● Assignment
Return exactly those lines of the material below that fall between the line holding "set (b := drop" and the line holding "(Z.mul_comm 512), Z.div_mul", inclusive.

● Material for this exercise

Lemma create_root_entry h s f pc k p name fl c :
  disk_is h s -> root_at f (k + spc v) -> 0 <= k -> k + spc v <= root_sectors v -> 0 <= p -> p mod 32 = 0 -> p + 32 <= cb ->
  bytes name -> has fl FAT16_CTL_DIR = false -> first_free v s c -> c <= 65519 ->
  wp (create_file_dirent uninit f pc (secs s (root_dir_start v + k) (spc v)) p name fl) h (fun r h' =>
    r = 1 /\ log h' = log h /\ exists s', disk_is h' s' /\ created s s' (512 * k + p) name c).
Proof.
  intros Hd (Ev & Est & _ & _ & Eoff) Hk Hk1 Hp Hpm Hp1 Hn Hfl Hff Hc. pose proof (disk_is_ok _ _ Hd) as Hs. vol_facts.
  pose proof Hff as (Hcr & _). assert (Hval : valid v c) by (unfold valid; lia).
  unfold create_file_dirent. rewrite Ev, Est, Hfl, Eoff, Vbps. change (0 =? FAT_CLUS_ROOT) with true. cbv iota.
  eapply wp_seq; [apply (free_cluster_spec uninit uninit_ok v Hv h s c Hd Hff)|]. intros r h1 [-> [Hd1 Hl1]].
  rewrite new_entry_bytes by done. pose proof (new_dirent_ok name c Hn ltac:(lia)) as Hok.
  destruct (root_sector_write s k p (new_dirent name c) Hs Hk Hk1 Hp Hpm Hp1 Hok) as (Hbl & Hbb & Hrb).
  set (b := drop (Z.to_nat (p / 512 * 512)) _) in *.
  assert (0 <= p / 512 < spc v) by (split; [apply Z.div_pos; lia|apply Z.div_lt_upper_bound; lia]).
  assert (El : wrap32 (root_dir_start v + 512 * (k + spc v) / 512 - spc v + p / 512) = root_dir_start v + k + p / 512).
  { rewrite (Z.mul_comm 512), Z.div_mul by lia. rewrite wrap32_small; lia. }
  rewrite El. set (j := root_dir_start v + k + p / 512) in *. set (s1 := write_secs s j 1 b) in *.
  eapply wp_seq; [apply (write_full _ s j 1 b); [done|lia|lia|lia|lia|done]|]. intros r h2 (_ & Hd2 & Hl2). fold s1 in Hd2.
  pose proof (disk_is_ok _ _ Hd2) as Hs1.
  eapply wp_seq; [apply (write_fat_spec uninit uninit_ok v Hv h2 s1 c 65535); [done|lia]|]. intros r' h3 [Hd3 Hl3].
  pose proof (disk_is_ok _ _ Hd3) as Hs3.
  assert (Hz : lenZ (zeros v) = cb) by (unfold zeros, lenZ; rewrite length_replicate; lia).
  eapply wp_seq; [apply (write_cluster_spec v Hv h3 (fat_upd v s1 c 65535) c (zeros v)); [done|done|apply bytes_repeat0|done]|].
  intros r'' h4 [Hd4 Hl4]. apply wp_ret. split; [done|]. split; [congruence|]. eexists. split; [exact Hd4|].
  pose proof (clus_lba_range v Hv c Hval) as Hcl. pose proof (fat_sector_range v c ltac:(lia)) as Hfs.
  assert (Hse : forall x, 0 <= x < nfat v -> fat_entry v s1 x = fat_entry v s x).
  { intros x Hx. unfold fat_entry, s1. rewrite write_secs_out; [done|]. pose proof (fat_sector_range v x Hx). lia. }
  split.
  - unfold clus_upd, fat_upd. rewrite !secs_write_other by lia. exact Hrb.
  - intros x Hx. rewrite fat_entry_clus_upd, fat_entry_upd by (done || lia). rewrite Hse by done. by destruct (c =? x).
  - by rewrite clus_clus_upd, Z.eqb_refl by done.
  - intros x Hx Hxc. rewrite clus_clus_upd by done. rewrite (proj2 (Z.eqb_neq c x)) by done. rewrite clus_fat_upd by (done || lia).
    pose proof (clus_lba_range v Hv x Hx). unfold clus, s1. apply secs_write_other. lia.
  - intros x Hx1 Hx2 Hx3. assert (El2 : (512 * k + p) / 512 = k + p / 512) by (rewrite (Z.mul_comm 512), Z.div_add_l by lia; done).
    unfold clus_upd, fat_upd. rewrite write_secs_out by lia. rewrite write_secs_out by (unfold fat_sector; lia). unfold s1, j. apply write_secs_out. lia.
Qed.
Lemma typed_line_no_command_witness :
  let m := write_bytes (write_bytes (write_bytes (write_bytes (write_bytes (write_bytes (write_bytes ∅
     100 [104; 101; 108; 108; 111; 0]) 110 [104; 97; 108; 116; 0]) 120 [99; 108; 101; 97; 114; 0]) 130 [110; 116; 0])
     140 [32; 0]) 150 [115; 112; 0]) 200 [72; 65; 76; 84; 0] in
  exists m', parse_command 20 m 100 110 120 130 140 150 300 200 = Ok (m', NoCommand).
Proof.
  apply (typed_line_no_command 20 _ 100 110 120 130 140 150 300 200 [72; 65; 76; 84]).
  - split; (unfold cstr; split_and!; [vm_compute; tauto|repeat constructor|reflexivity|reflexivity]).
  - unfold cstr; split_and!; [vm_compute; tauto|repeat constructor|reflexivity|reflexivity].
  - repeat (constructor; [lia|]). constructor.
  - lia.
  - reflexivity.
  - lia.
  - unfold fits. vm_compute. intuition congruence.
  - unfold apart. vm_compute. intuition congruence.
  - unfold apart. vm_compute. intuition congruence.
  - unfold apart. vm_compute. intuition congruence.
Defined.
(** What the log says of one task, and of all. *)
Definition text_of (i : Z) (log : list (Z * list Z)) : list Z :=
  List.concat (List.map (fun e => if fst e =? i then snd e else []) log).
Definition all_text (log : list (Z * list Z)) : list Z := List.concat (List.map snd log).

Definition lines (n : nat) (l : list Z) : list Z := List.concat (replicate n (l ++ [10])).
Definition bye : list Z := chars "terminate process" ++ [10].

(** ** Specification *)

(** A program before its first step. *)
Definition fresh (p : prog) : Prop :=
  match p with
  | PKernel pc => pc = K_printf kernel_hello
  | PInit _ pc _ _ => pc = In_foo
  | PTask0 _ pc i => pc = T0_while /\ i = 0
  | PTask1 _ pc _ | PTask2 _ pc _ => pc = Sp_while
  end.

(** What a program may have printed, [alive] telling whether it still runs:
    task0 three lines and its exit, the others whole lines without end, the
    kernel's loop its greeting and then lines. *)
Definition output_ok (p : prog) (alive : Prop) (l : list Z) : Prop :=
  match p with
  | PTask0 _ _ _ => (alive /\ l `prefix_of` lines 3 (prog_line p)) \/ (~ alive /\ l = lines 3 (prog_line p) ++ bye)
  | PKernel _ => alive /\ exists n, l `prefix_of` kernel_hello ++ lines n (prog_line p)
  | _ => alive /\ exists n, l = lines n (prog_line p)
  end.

● Answer to this task
  set (b := drop (Z.to_nat (p / 512 * 512)) _) in *.
  assert (0 <= p / 512 < spc v) by (split; [apply Z.div_pos; lia|apply Z.div_lt_upper_bound; lia]).
  assert (El : wrap32 (root_dir_start v + 512 * (k + spc v) / 512 - spc v + p / 512) = root_dir_start v + k + p / 512).
  { rewrite (Z.mul_comm 512), Z.div_mul by lia. rewrite wrap32_small; lia. }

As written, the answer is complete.